BMC Pediatrics volume 14, Article number: 221 (2014)
Screening tests play a significant role in rapid and reliable assessment of normal individual development in the entire population of children and adolescents. Body posture screening tests carried out at schools reveal that 50-60% of children and adolescents demonstrate body posture abnormalities, with 10% of this group at risk for progressive spinal deformities. This necessitates the search for effective and economically feasible forms of screening diagnosis. The aim of this study was to assess the reliability of clinical evaluation of body posture compared to objective assessment with the Zebris CMS-10 system (Zebris Medical GmbH).
The study enrolled 13-15-year-old pupils attending a junior secondary school (mean age 14.2 years). The study group consisted of 138 participants, including 71 girls and 67 boys, who underwent a clinical evaluation of the body posture and an examination with the Zebris CMS 10 system.
Statistically significant discrepancies between the clinical and objective evaluation were noted with regard to lumbar lordosis in boys (n = 67) and thoracic kyphosis in girls (n = 71). No statistically significant differences in both groups were noted for pelvic rotation and trunk position in the frontal plane.
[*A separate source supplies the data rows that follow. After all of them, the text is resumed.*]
(** The rule that limits a token to domains with given suffixes can be
    passed with a custom domain of the form [evil:suffix]: it ends in the
    allowed suffix, so the rule accepts it, and the virtual host that is then
    registered is [evil]. *)
Theorem domain_rule_bypass `{Primitives} rule vm msg evil suffix :
  plain_host evil → evil ≠ ""%string → plain_port suffix →
  suffix ∈ ar_allow_domain_suffixes rule →
  np_custom_domains msg = [evil +:+ ":" +:+ suffix] → np_subdomain msg = ""%string →
  check_domains rule (np_custom_domains msg) = Ok tt ∧
  collect_domains vm msg = Ok [to_ascii_lowercase evil].
Proof.
  intros He Hne Hs Hin Hdom Hsub. rewrite Hdom. split.
  - apply check_domains_Ok. intros d ->%list_elem_of_singleton. apply domain_allowed_iff.
    exists suffix, (to_ascii_lowercase (evil +:+ ":")). split; [done|].
    assert (Forall graphic (to_bytes (evil +:+ ":" +:+ suffix))) as Hg.
    { rewrite !to_bytes_app, !Forall_app. split; [apply He|]. split; [|apply Hs]. repeat constructor; done. }
    pose proof (to_bytes_nonempty suffix (pp_nonempty _ Hs)) as Hnb.
    unfold Auth.normalize_host. rewrite !trim_graphic by (done || apply Hs).
    rewrite !trim_end_matches_id; [|apply Hs|].
    2:{ rewrite !to_bytes_app, !last_app. destruct (last (to_bytes suffix)) eqn:El.
        - rewrite <- El. apply Hs.
        - by apply last_None in El. }
    rewrite !to_lowercase_graphic by (done || apply Hs). unfold to_ascii_lowercase.
    apply (inj to_bytes). rewrite to_bytes_app, !to_of_bytes, !to_bytes_app, !fmap_app.
    by rewrite !to_of_bytes, <- app_assoc.
  - unfold collect_domains. rewrite Hdom, Hsub. cbn [fmap list_fmap List.filter].
    rewrite normalize_host_port by done. change (is_empty (trim "")) with true. cbn [negb].
    rewrite (proj2 (is_empty_false _)); [done|].
    intros E%(f_equal to_bytes). unfold to_ascii_lowercase in E. rewrite to_of_bytes in E.
    apply fmap_nil_inv in E. by apply (to_bytes_nonempty evil).
Qed.

End Vhost.

(** ** Witnesses *)

Module ToyVhostManager.
Import ToyCrypto.
#[local] Instance json : Json := {|
  Value := unit; as_object := fun _ => None; as_str := fun _ => None |}.
#[local] Instance lower : UnicodeLower := fun s => s.

Definition msg (name : string) (domains : list string) : NewProxyMsg :=
  mkNewProxyMsg name "http" false false "127.0.0.1" 80 0 domains "" [] "" "" "" true tt.
Definition vm0 : VhostManager := vhost_new "0.0.0.0" "example.org" 8080 8443.
Definition vm1 : VhostManager := (register_http "r1" (msg "web" ["b.com"; "A.com:80"; "b.com"]) 1 vm0).1.
Definition vm2 : VhostManager := (register_http "r2" (msg "web" ["a.com"]) 2 vm1).1.

Lemma vm1_reachable : vhost_reachable vm1.
Proof. eapply reach_step; [apply (reach_new "0.0.0.0" "example.org" 8080 8443)|apply step_register_http]. Qed.

Lemma vhost_invariant_witness : vm_inv vm1.
Proof. apply (vhost_invariant vm1 vm1_reachable). Defined.

Lemma register_close_http_witness :
  vt_routes (vm_http (http_proxy_close "r2:web" vm2)) = vt_routes (vm_http vm1).
Proof.
  refine (proj2 (proj2 (proj2 (register_close_http vm1 "r2" (msg "web" ["a.com"]) 2 vm2
            "http://a.com:8080" vm1_reachable _ _)))).
  - apply (bool_decide_unpack (map_Forall (fun _ e => "r2:web"%string ∉ vr_route_key <$> e)
             (vt_routes (vm_http vm1)))). vm_compute. exact I.
  - vm_compute. reflexivity.
Defined.

Lemma round_robin_witness :
  (picks 2 (vm_http vm2) "a.com").2 =
    [Some (mkVhostRoute "r1:web" "web" 1); Some (mkVhostRoute "r2:web" "web" 2)] ∧
  rotate 0 [mkVhostRoute "r1:web" "web" 1; mkVhostRoute "r2:web" "web" 2]
  ≡ₚ [mkVhostRoute "r1:web" "web" 1; mkVhostRoute "r2:web" "web" 2].
Proof.
  apply (round_robin (vm_http vm2) "a.com"
           [mkVhostRoute "r1:web" "web" 1; mkVhostRoute "r2:web" "web" 2] 0);
    [vm_compute; reflexivity|done|vm_compute; reflexivity|lia|vm_compute; congruence].
Defined.

Definition rule : AuthRule := mkAuthRule "t" [] [] ["example.com"] [] 0 0 0.

Lemma domain_rule_bypass_witness :
  check_domains rule ["evil.net:example.com"] = Ok tt ∧
  collect_domains vm0 (msg "web" ["evil.net:example.com"]) = Ok ["evil.net"%string].
Proof.
  apply (domain_rule_bypass rule vm0 (msg "web" ["evil.net:example.com"]) "evil.net" "example.com").
  - split; [by apply graphic_all|by apply bytes_contains_false|by vm_compute].
  - done.
  - split; [by apply graphic_all|by apply bytes_contains_false|done|by vm_compute].
  - by apply list_elem_of_singleton.
  - reflexivity.
  - reflexivity.
Defined.
End ToyVhostManager.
1. The finding of significant discrepancies between the results of assessment in the sagittal plane obtained in the clinical examination and Zebris CMS-10-based assessment suggests that clinical evaluation should be used to provide a general estimation of accentuation or reduction of spinal curvatures in the sagittal plane.
2. The clinical evaluation of posture is reliable with regard to assessment in the frontal plane.
3. The Zebris CMS-10 system makes the clinical examination significantly more objective with regard to assessment of the physiological curvatures and may be used to make screening tests more objective with regard to detecting postural defects.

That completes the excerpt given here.